Iraq protesters demand accountability after killings of activists
Hundreds protest in Baghdad demanding the end of impunity after the killings of dozens of pro-democracy activists.
Hundreds of Iraqis have protested in central Baghdad to demand that authorities hold accountable the killers of dozens of activists associated with a long-running protest movement.
More than 70 activists have been targeted in assassinations, attempted murders and abductions since a pro-democracy protest movement erupted against government corruption and incompetence in 2019.
“We’re here to say that we want to end impunity in Iraq,” Hussein Al-Faili, an 18-year old student, told AFP news agency on Sunday from Firdos Square, a key protest site.
“We want freedom!
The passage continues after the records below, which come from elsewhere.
Lemma flush_loop_effect fuel max_read : forall c l,
  tun_e2ee l = None -> window_ok c -> 0 < max_read <= TT_TUNNEL_TCP_MAX_PAYLOAD ->
  let '((st, c'), l') := flush_loop fuel max_read c l in
  sent_effect c l c' l' /\ (st = FlushEmpty -> outbuf c' = []).
Proof.
  induction fuel as [|fuel IH]; intros c l He Hw Hm; cbn [flush_loop].
  { split; [by apply sent_effect_refl|done]. }
  destruct (negb (0 <? len (outbuf c)) || negb (unacked c <? TT_TUNNEL_TCP_WINDOW)) eqn:Eg.
  { split; [by apply sent_effect_refl|]. intros H. apply len_0_nil. cbn in H.
    destruct (Z.eqb_spec (len (outbuf c)) 0); done. }
  apply orb_false_iff in Eg as [Eg1 Eg2]. bool_to_prop.
  set (chunk := if len (outbuf c) <? max_read then len (outbuf c) else max_read).
  assert (Hc : 0 < chunk <= len (outbuf c) /\ chunk <= max_read)
    by (subst chunk; destruct (Z.ltb_spec (len (outbuf c)) max_read); lia).
  unfold bind. rewrite tcp_send_ex_raw; [|done|rewrite len_ztake; lia].
  set (ans := packet_answer (calls l)). set (pkt := tcp_packet _ _ _ _).
  set (l1 := l <| calls := S (calls l) |> <| trace := _ |>).
  assert (He1 : tun_e2ee l1 = None) by done.
  assert (Hfail : ans <> AnsOk -> sent_effect c l c l1).
  { intros Hans. split; [done|done|by destruct c|]. exists [Packet false (c_fn c) pkt ans], [].
    split_conj; try done; try (by rewrite app_nil_r); [by destruct ans|by destruct ans|].
    change (len []) with 0. lia. }
  destruct ans eqn:Ea; [|split; [by apply Hfail|done]|split; [by apply Hfail|done]|split; [by apply Hfail|done]].
  clear Hfail. unfold TT_TUNNEL_TCP_WINDOW in *.
  assert (Hu : u16 (unacked c + 1) = unacked c + 1) by (apply u16_small; unfold window_ok, TT_TUNNEL_TCP_WINDOW in *; lia).
  set (c1 := c <| unacked := u16 (unacked c + 1) |> <| outbuf := zdrop chunk (outbuf c) |>).
  assert (Hw1 : window_ok c1) by (unfold window_ok, c1, TT_TUNNEL_TCP_WINDOW in *; cbn; lia).
  specialize (IH c1 l1 He1 Hw1 Hm). destruct (flush_loop fuel max_read c1 l1) as [[st c'] l'].
  destruct IH as [IH1 IH2]. split; [|done]. eapply sent_effect_trans; [|exact IH1].
  split; [done|done|by destruct c|]. exists [Packet false (c_fn c) pkt AnsOk], [ztake chunk (outbuf c)].
  split_conj; [done|done|done|done| |cbn; rewrite Hu; done].
  cbn [bytes_read concat]. rewrite !app_nil_r. unfold c1. cbn. symmetry. apply ztake_zdrop.
Qed.
(** C12: The tunnel state stays inside its arrays.  Whatever commands, packets
    of any peer and polls happen, in any order, from an empty list: there are 16
    slots; every tunnel keeps its 64 connections, 64 allowlist entries, 8192
    server sockets and 32 listeners of each kind, and every port number its own
    lists give indexes those arrays; every connection has at most 16
    unacknowledged frames, fewer than 4 uncredited ones and at most 128 KiB
    in each buffer; a freed connection leaves nothing to the next one in its
    slot. *)
Theorem tunnel_state_bounded {P : Prims} {E : TunnelEnv} t0 t :
  slots t0 = replicate TT_TUNNEL_MAX_TUNNELS None -> rtc tunnel_step t0 t ->
  length (slots t) = 16%nat /\
  forall i tn, slot_of t i = Some tn ->
    length (conns tn) = 64%nat /\ length (allow tn) = 64%nat /\ len (socks tn) = 8192 /\
    (forall k, k < tt_port_list_len (udp_local tn) -> k < len (listen_sock tn) /\ k < len (t_peer tn)) /\
    (forall k, k < tt_port_list_len (tcp_local tn) -> k < len (tcp_listen_sock tn)) /\
    (t_host tn = true -> forall fn k, 0 <= fn < TT_MAX_FRIENDS -> 0 <= k < tt_port_list_len (t_udp tn) ->
       0 <= sock_index fn k < len (socks tn)) /\
    forall c, In c (conns tn) ->
      0 <= unacked c <= 16 /\ 0 <= c_ack_due c < 4 /\ len (pend c) <= 131072 /\ len (outbuf c) <= 131072 /\
      (c_used c = false -> unacked c = 0 /\ c_ack_due c = 0 /\ pend c = [] /\ outbuf c = [] /\ peer_gone c = false).
Proof.
  intros H0 Hrtc. assert (Hok : tunnels_ok t).
  { assert (Ht0 : tunnels_ok t0) by (split; rewrite H0; [apply length_replicate|by apply Forall_replicate]).
    clear H0. induction Hrtc as [|t1 t2 t3 Hs _ IH]; [done|]. apply IH. by eapply tunnel_step_ok. }
  destruct Hok as [Hlen Hall]. split; [done|]. intros i tn Hi.
  assert (Htn : tunnel_ok tn).
  { unfold slot_of in Hi. destruct (slots t !! i) as [o|] eqn:Hl; [|done]. cbn in Hi. subst o.
    exact (Forall_lookup_1 _ _ _ _ Hall Hl). }
  destruct Htn as [H1 H2 H3 H4 H5 H6 H7 [_ _ H8] [_ _ H9] H10 _ _]. unfold TT_TUNNEL_MAX_PORTS in *.
  split_conj; try done; try (intros; split; lia); try (intros; lia).
  - intros Hh fn k Hfn Hk. destruct (H10 Hh) as [[_ _ Hp] _]. rewrite H4. unfold N_SOCKS, sock_index, TT_TUNNEL_MAX_PORTS, TT_MAX_FRIENDS in *. lia.
  - intros c Hc. rewrite Forall_forall in H2. specialize (H2 c (proj2 (list_elem_of_In _ _) Hc)).
    assert (Hb : conn_bounds c) by (destruct H2 as [[_ Hb]|[_ Hb]]; [done|by apply clean_bounds]).
    destruct Hb as [B1 B2 B3 B4]. unfold TT_TUNNEL_TCP_WINDOW, TT_TUNNEL_ACK_BATCH, TT_TUNNEL_PEND_MAX in *.
    split_conj; try lia. intros Hu. destruct H2 as [[Hu' _]|[_ Hclean]]; [congruence|exact Hclean].
Qed.

(** After a share, a stray packet and a poll. *)
Definition stray_start : tunnels := ShareExample.start.
Definition stray_share : tunnels :=
  (@cmd_tunnel_share sample_prims ShareExample.env 7 [104; 10; 56; 48; 10; 56; 49] 100 stray_start).2.
Definition stray_packet : tunnels :=
  (@tunnel_lossless sample_prims ShareExample.env 7 [163; 1; 2; 0; 0; 0; 0; 0; 0; 0; 0] 100 stray_share).2.
Definition stray_poll : tunnels :=
  (@tt_tunnel_poll sample_prims ShareExample.env (fun _ => []) 101 stray_packet).2.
This revolution started because of this and we won’t stop until we win.”
Dozens also turned out in the southern city of Nasiriya, where tensions have been running high following a hospital fire that killed at least 60 people on Monday.
Prime Minister Mustafa Kadhimi on Friday announced the arrest of four suspects in the point-blank shooting of prominent academic and government adviser Hisham al-Hashemi a year ago.
Iraqi state television broadcast brief clips late on Friday of the alleged confession of Ahmed al-Kenani, a 36-year-old police lieutenant, who said he had used a pistol to murder al-Hashemi.
A security source told AFP Kenani was affiliated with Kataib Hezbollah, a pro-Iranian militia.
But Faili said the arrests were not enough.
“We want the big man who ordered the murder,” Faili said.
Iraqi demonstrators react during a rally calling for supporting principles of justice and accountability [Saba Kareem/Reuters]
The mostly young protesters on Sunday chanted against “political parties and traitors” as others tearfully remembered their assassinated comrades.
Iraq, still battered and impoverished after the 2003 US-led invasion and the turmoil that followed, has been a battleground for influence between arch-foes Washington and Tehran, which has backed paramilitaries and politicians.
Activist Shatha Al-Qaisi said, “this campaign … seeks to gain support from all over the world to stop the bloodshed. It’s not a politicised movement”.
The High Commission for Human Rights reported nearly 35 activists have been killed in Iraq since an anti-government protest movement swept Iraq in October 2019.
Many expect the killings to continue as Iraq plans to hold early elections in October, which had been a key demand of anti-government protesters.